El hada pronunció su propio nombre, pero fue incapaz de pronunciar el de Dragoncino.

– Este mozo está aún más loco que tú, ¿verdad? ¿Quién es? ¿Tu hermano?

Laüme negó con la cabeza.

– No es tu marido, porque él lleva una alianza, y tú…

Calmine señaló el camafeo que rodeaba el anular de Laüme. Era el anillo que el primero de los Galjero había encontrado en la isla de las Serpientes mientras cavaba una fosa para enterrar el corazón disecado de su amigo, el voivod Tepes. Desde el día en que se la había pedido, la joya nunca había dejado el dedo del hada. Por un instante, Calmine sintió deseos de apoderarse del anillo; pero el mismo instinto que la había hecho intervenir en favor de los vagabundos le prohibió tocarlo.

– Entonces, ¿es tu amante? -continuó la muchacha-. Sí, debe de ser eso… Os miráis con demasiado afecto para no estar enamorados. Cuéntame vuestra historia.

Laüme hizo una tentativa, pero ni una palabra surgió de su boca. Su impotencia la irritó. Cerró los puños, gimió y balanceó nerviosamente el busto adelante y atrás, con tanto ímpetu que la carreta se balanceó. Las preguntas de Calmine habían suscitado en su espíritu imágenes olvidadas, tan breves como relámpagos en la noche. Volvió a ver el caballo negro que ella lanzaba al galope por los campos en torno a Corsignano. Los largos corredores soleados de la villa Áurea. Volvió a ver uno por uno los rostros de Nicola da Modrussa, de Marsilio Ficino, de Cosme de Mediéis y de muchos otros… Pero ningún nombre se asociaba a sus rostros. Ningún lazo se anudaba entre esos instantes destacados de su vida.
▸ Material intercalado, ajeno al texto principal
(** [implicitRetainFrom]: the window, and whether an error goes with it. *)
Definition implicitRetainFrom (r : initialRetain) : implicitRetain * bool :=
  match r with
  | RetainUnread => (legacyRetain, true)
  | NoRecord => (legacyRetain, false)
  | Recorded value recordedAt =>
      match ParseRetain value with
      | None => (legacyRetain, true)
      | Some d =>
          if d <=? 0 then (legacyRetain, true)
          else ({| ir_retain := d; ir_raw := value; ir_recorded := true; ir_recordedAt := recordedAt |}, false)
      end
  end.

(** [RetainSource]; [RetainConfigured] is never answered here. *)
Inductive RetainSource := RetainRecorded | RetainLegacy | RetainUnreadable | RetainConfigured.

#[export] Instance RetainSource_eq_dec : EqDecision RetainSource.
Proof. solve_decision. Defined.

(** [Effective]. *)
Record Effective := { ef_Retain : Z; ef_Raw : string; ef_Source : RetainSource; ef_RecordedAt : Z }.

(** [ResolveEffective], given what the index's record answered. *)
Definition ResolveEffective (r : initialRetain) : Effective :=
  let '(imp, err) := implicitRetainFrom r in
  if err then {| ef_Retain := ir_retain imp; ef_Raw := ir_raw imp; ef_Source := RetainUnreadable; ef_RecordedAt := 0 |}
  else if ir_recorded imp then
    {| ef_Retain := ir_retain imp; ef_Raw := ir_raw imp; ef_Source := RetainRecorded; ef_RecordedAt := ir_recordedAt imp |}
  else {| ef_Retain := ir_retain imp; ef_Raw := ir_raw imp; ef_Source := RetainLegacy; ef_RecordedAt := 0 |}.

(** [Settings]. *)
Record Settings := {
  st_Enabled : bool;
  st_Retain : Z;
  st_RetainRaw : string;
  st_Interval : Z;
  st_AddFuture : Z;
  st_Explicit : bool;
}.

(** [DropWindow]. *)
Definition DropWindow (s : Settings) (effective : Effective) : Z * bool :=
  if negb (st_Enabled s) then (0, false)
  else if st_Explicit s then (st_Retain s, 0 <? st_Retain s)
  else if bool_decide (ef_Source effective = RetainUnreadable) || (ef_Retain effective <=? 0) then (0, false)
  else (ef_Retain effective, true).

(** [futureHeadroom]. *)
Definition futureHeadroom (s : Settings) : Z :=
  Z.max (st_AddFuture s) (Z.quot (wrap64 (st_Interval s + hour - 1)) hour).

(** The loop of [guardTrips]: the oldest named hour, or the zero time. *)
Definition oldestPartitionDate (partitions : list partitionInfo) : Z :=
  fold_left (λ oldest p,
    match PartitionDate (Name p) with
    | Some d => if (oldest =? 0) || (d <? oldest) then d else oldest
    | None => oldest
    end) partitions 0.

(** [guardTrips]. *)
Definition guardTrips (partitions : list partitionInfo) (retain now : Z) : bool * Z :=
  let oldest := oldestPartitionDate partitions in
  if oldest =? 0 then (false, 0) else (wrap64 (2 * retain) <? time_Sub now oldest, oldest).

(** [Guard]. *)
Record Guard := { g_Blocked : bool; g_Oldest : Z; g_HistoryPredatesRecord : bool }.

(** [guardBlocks]. *)
Definition guardBlocks (partitions : list partitionInfo) (retain : Z) (recorded : bool)
    (recordedAt now : Z) : Guard :=
  if retain <=? 0 then {| g_Blocked := false; g_Oldest := 0; g_HistoryPredatesRecord := false |}
  else
    let '(trips, oldest) := guardTrips partitions retain now in
    let exempt := recorded && negb (oldest =? 0) && negb (oldest <? recordedAt) in
    {| g_Blocked := trips && negb exempt; g_Oldest := oldest;
       g_HistoryPredatesRecord := trips && negb exempt && recorded |}.

(** [Window]; the note is the source's sentence, kept as the source. *)
Record Window := { wi_Retain : Z; wi_Note : option RetainSource; wi_Guard : Guard }.

Definition noGuard : Guard := {| g_Blocked := false; g_Oldest := 0; g_HistoryPredatesRecord := false |}.

(** [ResolveWindow] with [UpgradeGuard]: the partitions are [None] when their
    listing failed. *)
Definition ResolveWindow (r : initialRetain) (partitions : option (list partitionInfo)) (now : Z)
    (s : Settings) : Window :=
  if negb (st_Enabled s) then {| wi_Retain := 0; wi_Note := None; wi_Guard := noGuard |}
  else if st_Explicit s then {| wi_Retain := st_Retain s; wi_Note := None; wi_Guard := noGuard |}
  else
    let e := ResolveEffective r in
    {| wi_Retain := ef_Retain e; wi_Note := Some (ef_Source e);
       wi_Guard :=
         match partitions with
         | None => noGuard
         | Some ps => guardBlocks ps (ef_Retain e) (bool_decide (ef_Source e = RetainRecorded)) (ef_RecordedAt e) now
         end |}.

Example hour_samples :
  let t := days_from_civil 2026 7 14 * day + 9 * hour in
  PartitionName t = "p_2026071409" ∧ PartitionDate "p_2026071409" = Some t ∧
  HiveArchivePath "/a" "x" "p_2026071409" = Some "/a/bintrail_id=x/event_date=2026-07-14/event_hour=09/events.parquet" ∧
  BuildS3Key "/a" "/a/b/c" "pre/" = Some "pre/b/c" ∧ ParseS3URL "s3://bk/pre/x" = Some ("bk", "pre/x") ∧
  ParseRetain "48h" = Some (48 * hour) ∧ ParseRetain "384307168202282326d" = None ∧
  ParseRetain LegacyRetain = Some legacyRetainDur ∧ ParseRetain "5m" = None.
Proof. vm_compute. done. Qed.

(** ** The calendar

    [civil] inverts [days_from_civil]. The day of an era gives its year because
    the quotient grows with the day and is right at both ends of each year; the
    400 years and the 366 days of one are checked by evaluation. *)

(** Checks [f] on 0, 1, ..., [n] - 1. *)
Definition check_below (f : Z → bool) (n : N) : Z * bool :=
  N.iter n (λ '(d, ok), (d + 1, ok && f d)) (0, true).

Lemma check_below_spec f n d : (check_below f n).2 = true → 0 ≤ d < Z.of_N n → f d = true.
Proof.
  assert ((check_below f n).1 = Z.of_N n ∧ ((check_below f n).2 = true → ∀ d, 0 ≤ d < Z.of_N n → f d = true)) as [_ H];
    [|auto].
  unfold check_below. induction n as [|n IH] using N.peano_ind; [split; [done|lia]|].
  rewrite N.iter_succ. destruct (N.iter n _ _) as [e ok]. simpl in *. destruct IH as [-> IH].
  split; [lia|]. intros [Hok Hf]%andb_true_iff d' Hd'. destruct (decide (d' = Z.of_N n)) as [->|]; [done|].
  apply IH; [done|lia].
Qed.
Abatida, agotada, rompió a llorar. Sollozó largo rato, refugiada contra el torso de Dragoncino; después, cerró los ojos y se durmió.

Lentamente, los bohemios viajaban hacia el norte. Avanzaban con prudencia, enviando exploradores para asegurarse un viaje sin obstáculos a lo largo de los caminos. En el grupo iban sobre todo hombres, pero no eran gente de guerra. Pocas espadas resonaban en sus arneses, y no habrían resistido mucho tiempo al asalto de una banda más feroz. Todas las tardes, cuando el sol era muy cálido y los gitanos hacían un alto a la sombra de algún bosquecillo,

Sartis se consolaba con Calmine de no haberle podido poner las manos encima a Laüme.
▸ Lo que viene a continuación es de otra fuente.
(** The INSERT of [Perform] with its [ON DUPLICATE KEY UPDATE]. *)
Definition upsert_row (n : arow) (a : list arow) : list arow :=
  match ar_id n with
  | Some id =>
      if bool_decide (Exists (is_row (ar_partition n) id) a) then
        (λ r, if bool_decide (is_row (ar_partition n) id r) then
                {| ar_partition := ar_partition r; ar_id := ar_id r; ar_local_path := ar_local_path n;
                   ar_row_count := ar_row_count n;
                   ar_s3_bucket := match ar_s3_bucket n with Some b => Some b | None => ar_s3_bucket r end;
                   ar_s3_key := match ar_s3_key n with Some k => Some k | None => ar_s3_key r end;
                   ar_s3_uploaded_at := ar_s3_uploaded_at r;
                   ar_min_event_ts := ar_min_event_ts n; ar_max_event_ts := ar_max_event_ts n |}
              else r) <$> a
      else a ++ [n]
  | None => a ++ [n]
  end.

Definition recordArchive {E} (n : arow) : M E (unit + callErr) := call (λ w,
  (inl (), set_archive (upsert_row n (w_archive w)) w)).

(** The SELECT of [s3_uploaded_at]: no row, or the value. *)
Definition selectUploadedAt {E} (partition bintrailID : string) : M E (option (option Z) + callErr) := call (λ w,
  (inl (ar_s3_uploaded_at <$> find_row partition bintrailID (w_archive w)), w)).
– ¿Quién es esa perra para que me la niegues? -le preguntaba a menudo a la decidora de la buena ventura-. ¿Cuándo me la dejarás por fin?

– Aprendo de ella más cada día -contestó la muchacha ajustándose el corsé y alisando sus enaguas-. Y cuanto más aprendo, menos ganas tengo de cedértela.

Aunque Calmine era una buena acróbata, como puta sólo era pasable. Cuando los hombres venían a ella, se contentaba con mostrarles brevemente su cuerpo moreno y se tendía a esperar que terminaran su faena, con la mente en otros asuntos. En cuanto a sus poderes de adivina, eran totalmente inventados, aunque la ayudaban a sobrevivir en un mundo que no ahorraba dolores ni humillaciones a las mujeres débiles. Calmine también se había forjado talentos de hechicera para protegerse de no pocas codicias. Llevaba alrededor del cuello un collar hecho de cráneos de roedores y de pájaros; ponía expresiones de sombría connivencia con los fantasmas y los duendes; trazaba pentáculos en el aire en dirección a aquellos que la miraban de través y contaba mil fantasías a los ingenuos que le confiaban la palma de la mano. Sin embargo, aunque su magia era ficticia, su instinto era certero. Desde que vio a Laüme supo que aquélla no era una muchacha corriente y que merecía que se la ayudara. En el secreto de su carreta entoldada, Calmine le enseñó con paciencia a recuperar el habla. El día en que la caravana llegaba a las laderas de los Alpes, Laüme había recobrado casi por completo el don de la palabra gracias a ella. Con la palabra, también había vuelto la memoria.